Installing Double Joists
- Follow Steps 1 to 4 of the section “Making Measurements” above.
- Follow Steps 1 to 5 of the section “Installing Additional Joists” above.
- Cut four joists equal to the distance between the two new joists.
- Measure the total thickness of two joists.
- Measure a distance equal to the thickness of the two joists from both sides of the hole that is along the length of the joists. Mark this distance on the middle joist.
- Cut the middle joist on your markings.
- Install two of the joists perpendicularly on one end of the joist that you cut. Use a double joist hanger to fasten the two joists.
- Repeat the same steps for the other two joists on the other cut end.
- You can increase the distance of the double joist supports away from the hole if you need space around the edge of the hole.
- Use a single hanger to connect the two ends of the joist that you cut to the two new perpendicular double joists.
Joist Boxing For Small Holes
In some situations, you may not need a big hole. You can use one of the first two methods depending on the distance of the hole from the wall. This is an alternative to the first method if the distance of the small hole from the wall is more than a foot but less than two feet.
Keep in mind that if the hole is more than 3 to 4 inches, you need to apply one of the first two methods.
Double Joist For Small Holes
- Follow Steps 1 to 4 of the section “Installing Double Joists” above.
- Cut the middle joist at a distance equal to twice the thickness of a joist from the edge of the hole farthest from the rim/header joist.
- Remove the part of the joist that you cut coming from the hole to the rim/header joist.
- Measure the distance from the face of the perpendicular double joist to the rim/header joist.
- Cut two joists that are equal to this length.
- Install one of the joists from the rim joist to the perpendicular double joist. Position it to the left side of the hole. Use a single joist hanger to keep the joist in place on the rim joist side and another hanger on the side of the perpendicular double joist.

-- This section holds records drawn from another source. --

(* ===== verification/Vtmr.v ===== *)
(** * Timers: virtual timers and the timer dispatch (src/common_tmr.c)

    The per-timer flags are packed in arrays of bytes. The busy waits of the code end when the timer interrupt
    [cmn_virtual_timer_cb] has run often enough: a wait runs the interrupt between two looks at its condition. [elua_int_add] is the
    operation that posts an interrupt on the interrupt state [Q]. *)
From S2P Require Import Prelude Platform Int.

Definition VTMR_FIRST_ID : Z := 32.
Definition VTMR_GET_ID (x : Z) : Z := u32 (x - VTMR_FIRST_ID).

Definition PLATFORM_TIMER_INT_ONESHOT : Z := 1.
Definition PLATFORM_TIMER_INT_CYCLIC : Z := 2.
Definition PLATFORM_TIMER_INT_OK : Z := 0.
Definition PLATFORM_TIMER_INT_TOO_SHORT : Z := 1.

Definition PLATFORM_TIMER_OP_START : Z := 0.
Definition PLATFORM_TIMER_OP_READ : Z := 1.
Definition PLATFORM_TIMER_OP_SET_CLOCK : Z := 2.
Definition PLATFORM_TIMER_OP_GET_CLOCK : Z := 3.
Definition PLATFORM_TIMER_OP_GET_MAX_DELAY : Z := 4.
Definition PLATFORM_TIMER_OP_GET_MIN_DELAY : Z := 5.

(** ** Bits of an array of bytes: [ a[ i >> 3 ] ] and the mask [ 1 << ( i & 0x07 ) ] *)
Definition msk (i : Z) : Z := u8 (Z.shiftl 1 (Z.land i 7)).

Definition bit_byte (a : list Z) (i : Z) : option Z := ld a (Z.shiftr i 3).

Definition bit_test (a : list Z) (i : Z) : option bool := b ← bit_byte a i; Some (ctrue (Z.land b (msk i))).

Definition bit_set (a : list Z) (i : Z) : option (list Z) :=
  b ← bit_byte a i; st a (Z.shiftr i 3) (Z.lor b (msk i)).

Definition bit_clear (a : list Z) (i : Z) : option (list Z) :=
  b ← bit_byte a i; st a (Z.shiftr i 3) (Z.land b (u8 (Z.lnot (msk i)))).

Section vtmr.
Context `{conf : PlatformConf} {Q : Type} (elua_int_add : Q → Z → Z → Q).

Definition TIMER_IS_VIRTUAL (x : Z) : bool :=
  (0 <? VTMR_NUM_TIMERS) && ((VTMR_FIRST_ID <=? x) && (x <? VTMR_NUM_TIMERS + VTMR_FIRST_ID)).

Record vtmr := Vtmr {
  vtmr_counters : list Z;
  vtmr_reset_idx : Z;
  vtmr_period_limit : list Z;
  vtmr_int_periodic_flag : list Z;
  vtmr_int_enabled : list Z;
  vtmr_int_flag : list Z;
  vtmr_ints : Q
}.
Definition psock_newdata (u : uip) (s : psock) : psock * bool :=
  if 0 <? readlen s then (s, true)
  else if ps_state s =? STATE_READ then (set_state s STATE_BLOCKED_NEWDATA, false)
  else (s, uip_newdata u).

(** [psock_readto] from the test of [readlen] on; [resumed] when it is called at its label. *)
Fixpoint readto_loop (fuel : nat) (resumed : bool) (u : uip) (s : psock) (inbuf : mem) (c : Z) : option (psock * mem * Z) :=
  match fuel with
  | O => None
  | S fuel =>
      let '(s, ok) :=
        if resumed || (readlen s =? 0) then
          let '(s, ok) := psock_newdata u s in
          (if (ok : bool) then set_read (set_state s STATE_READ) 0 (uip_len u) else s, ok)
        else (s, true) in
      if negb ok then Some (set_psockpt s true, inbuf, PT_WAITING)
      else
        '(inbuf, s, r) ← buf_bufto inbuf (uip_appdata u) s c;
        if Z.land r BUF_FOUND =? 0 then readto_loop fuel false u s inbuf c
        else if psock_datalen s =? 0 then Some (set_psockpt (set_state s STATE_NONE) false, inbuf, PT_WAITING)
        else Some (set_psockpt s false, inbuf, PT_ENDED)
  end.

Definition psock_readto (u : uip) (s : psock) (inbuf : mem) (c : Z) : option (psock * mem * Z) :=
  readto_loop 3 (psockpt s) u (if psockpt s then s else buf_setup s 0 (u16 (bufsize s))) inbuf c.
End psock.

Arguments Psock {P}.
Arguments psockpt {P}.
Arguments sendptr {P}.
Arguments sendlen {P}.
Arguments readptr {P}.
Arguments readlen {P}.
Arguments bptr {P}.
Arguments bleft {P}.
Arguments bufsize {P}.
Arguments ps_state {P}.

(** ** The connection

    [inflight] is the data last sent and not acknowledged ([uip_connr->len] is its length), [delivered] what the peer
    has acknowledged, [fin] is set when the connection was closed or aborted by the application. *)
Record conn := Conn { inflight : option mem; delivered : mem; fin : bool }.

(** The calls of the application: an acknowledgment may come with new data. *)
Inductive event :=
| Ack
| Rexmit
| New (d : mem)
| Poll
| AckNew (d : mem).

Definition event_enabled (e : event) (c : conn) : bool :=
  negb (fin c) &&
  match e with
  | Ack | Rexmit | AckNew _ => bool_decide (is_Some (inflight c))
  | New _ | Poll => true
  end.

Definition event_flags (e : event) : Z :=
  match e with
  | Ack => UIP_ACKDATA | Rexmit => UIP_REXMIT | New _ => UIP_NEWDATA | Poll => UIP_POLL | AckNew _ => Z.lor UIP_ACKDATA UIP_NEWDATA
  end.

- Repeat the same step to install the other joist on the opposite side of the hole.
Boxing Floor Joists For Horizontal Plumbing
If the pipe comes from the floor below the joist or from a nearby wall and needs to go through the joist, you can still use any of the methods above. You will still need to cut the joist to let the pipe through.
The methods above will allow you to transfer the load of the joist to the perpendicular double joist, which will, in turn, distribute that load to the two new joists.
Here is a method that could make your job easier. Note that this method is specific to this situation.
Joist Is Parallel To An Adjacent Wall
If the joist that you need to cut is parallel to a wall, you can install two 4 x 4 vertical supports on that wall. Screw the joist to that support. The vertical supports will take the load of the cut joist.
If the joist is long, you can install two or three supports along the length of the wall to support the cut joist. If the cut is close to the middle of the joist, you need support along the entire length of the joist every 12 to 16 inches.
Always remember to use structural flathead wood screws for this. Use three to four screws per vertical support.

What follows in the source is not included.